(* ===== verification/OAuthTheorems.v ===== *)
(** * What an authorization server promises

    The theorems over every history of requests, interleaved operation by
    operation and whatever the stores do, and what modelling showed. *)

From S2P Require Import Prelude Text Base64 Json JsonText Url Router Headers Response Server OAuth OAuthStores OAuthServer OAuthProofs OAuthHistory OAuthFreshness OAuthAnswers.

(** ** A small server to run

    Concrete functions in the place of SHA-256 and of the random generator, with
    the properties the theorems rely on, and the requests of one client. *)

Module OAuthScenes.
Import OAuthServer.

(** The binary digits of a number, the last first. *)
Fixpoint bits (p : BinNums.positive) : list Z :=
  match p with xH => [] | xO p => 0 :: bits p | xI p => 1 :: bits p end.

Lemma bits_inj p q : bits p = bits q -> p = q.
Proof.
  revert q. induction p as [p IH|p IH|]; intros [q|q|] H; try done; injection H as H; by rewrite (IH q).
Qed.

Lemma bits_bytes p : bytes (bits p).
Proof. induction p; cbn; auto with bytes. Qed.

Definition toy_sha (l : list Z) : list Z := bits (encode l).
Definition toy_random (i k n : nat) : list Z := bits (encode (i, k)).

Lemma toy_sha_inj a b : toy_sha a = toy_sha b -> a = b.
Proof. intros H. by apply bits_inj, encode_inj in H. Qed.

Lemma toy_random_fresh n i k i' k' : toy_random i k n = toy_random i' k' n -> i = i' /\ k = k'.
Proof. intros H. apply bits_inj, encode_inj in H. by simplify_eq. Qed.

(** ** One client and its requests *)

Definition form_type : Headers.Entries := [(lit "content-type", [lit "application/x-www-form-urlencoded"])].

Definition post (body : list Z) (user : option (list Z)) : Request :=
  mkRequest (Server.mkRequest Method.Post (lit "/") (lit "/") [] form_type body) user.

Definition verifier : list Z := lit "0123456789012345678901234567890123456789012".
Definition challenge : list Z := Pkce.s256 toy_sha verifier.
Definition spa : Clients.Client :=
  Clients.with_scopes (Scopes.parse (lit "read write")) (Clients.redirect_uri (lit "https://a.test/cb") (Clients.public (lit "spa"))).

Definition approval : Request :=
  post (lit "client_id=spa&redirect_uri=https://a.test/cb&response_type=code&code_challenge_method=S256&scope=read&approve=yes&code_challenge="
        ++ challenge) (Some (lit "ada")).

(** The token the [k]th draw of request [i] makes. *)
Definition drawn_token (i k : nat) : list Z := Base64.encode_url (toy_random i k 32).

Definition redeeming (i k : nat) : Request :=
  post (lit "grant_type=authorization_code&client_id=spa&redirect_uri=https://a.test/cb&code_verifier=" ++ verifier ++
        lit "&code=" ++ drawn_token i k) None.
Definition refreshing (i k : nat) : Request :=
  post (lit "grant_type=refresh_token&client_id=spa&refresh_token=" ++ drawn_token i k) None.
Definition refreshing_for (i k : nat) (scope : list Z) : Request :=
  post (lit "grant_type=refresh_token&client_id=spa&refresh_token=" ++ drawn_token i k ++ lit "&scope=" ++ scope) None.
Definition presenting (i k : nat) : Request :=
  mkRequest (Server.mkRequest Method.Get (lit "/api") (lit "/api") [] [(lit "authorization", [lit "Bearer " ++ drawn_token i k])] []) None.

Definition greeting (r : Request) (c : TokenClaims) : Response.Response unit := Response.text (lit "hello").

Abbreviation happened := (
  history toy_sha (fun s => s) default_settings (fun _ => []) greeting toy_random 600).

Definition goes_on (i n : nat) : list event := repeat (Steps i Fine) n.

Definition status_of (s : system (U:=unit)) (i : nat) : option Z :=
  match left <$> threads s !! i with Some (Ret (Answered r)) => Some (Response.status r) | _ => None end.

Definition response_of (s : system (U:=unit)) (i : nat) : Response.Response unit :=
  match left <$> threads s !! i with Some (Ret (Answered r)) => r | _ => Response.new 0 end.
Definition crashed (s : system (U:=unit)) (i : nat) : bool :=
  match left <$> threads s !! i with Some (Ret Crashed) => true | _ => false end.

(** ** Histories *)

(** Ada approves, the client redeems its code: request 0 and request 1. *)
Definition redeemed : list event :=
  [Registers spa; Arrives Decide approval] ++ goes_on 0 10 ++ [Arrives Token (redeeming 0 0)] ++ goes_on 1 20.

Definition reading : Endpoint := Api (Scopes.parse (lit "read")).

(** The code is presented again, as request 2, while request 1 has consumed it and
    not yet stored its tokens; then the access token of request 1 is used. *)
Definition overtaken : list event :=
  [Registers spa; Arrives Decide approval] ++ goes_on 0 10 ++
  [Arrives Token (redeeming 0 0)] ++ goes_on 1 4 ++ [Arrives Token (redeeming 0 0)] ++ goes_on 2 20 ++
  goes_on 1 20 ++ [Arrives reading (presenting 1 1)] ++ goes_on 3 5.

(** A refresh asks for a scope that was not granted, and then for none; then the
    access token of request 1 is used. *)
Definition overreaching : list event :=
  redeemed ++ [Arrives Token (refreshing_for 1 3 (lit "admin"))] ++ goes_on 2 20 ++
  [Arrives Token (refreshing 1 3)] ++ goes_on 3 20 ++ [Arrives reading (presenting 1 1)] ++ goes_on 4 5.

------------------------------

Your assignment - Display every line of the listing that contains the string "Arrives".

Solution for this task -
  [Registers spa; Arrives Decide approval] ++ goes_on 0 10 ++ [Arrives Token (redeeming 0 0)] ++ goes_on 1 20.
  [Registers spa; Arrives Decide approval] ++ goes_on 0 10 ++
  [Arrives Token (redeeming 0 0)] ++ goes_on 1 4 ++ [Arrives Token (redeeming 0 0)] ++ goes_on 2 20 ++
  goes_on 1 20 ++ [Arrives reading (presenting 1 1)] ++ goes_on 3 5.
  redeemed ++ [Arrives Token (refreshing_for 1 3 (lit "admin"))] ++ goes_on 2 20 ++
  [Arrives Token (refreshing 1 3)] ++ goes_on 3 20 ++ [Arrives reading (presenting 1 1)] ++ goes_on 4 5.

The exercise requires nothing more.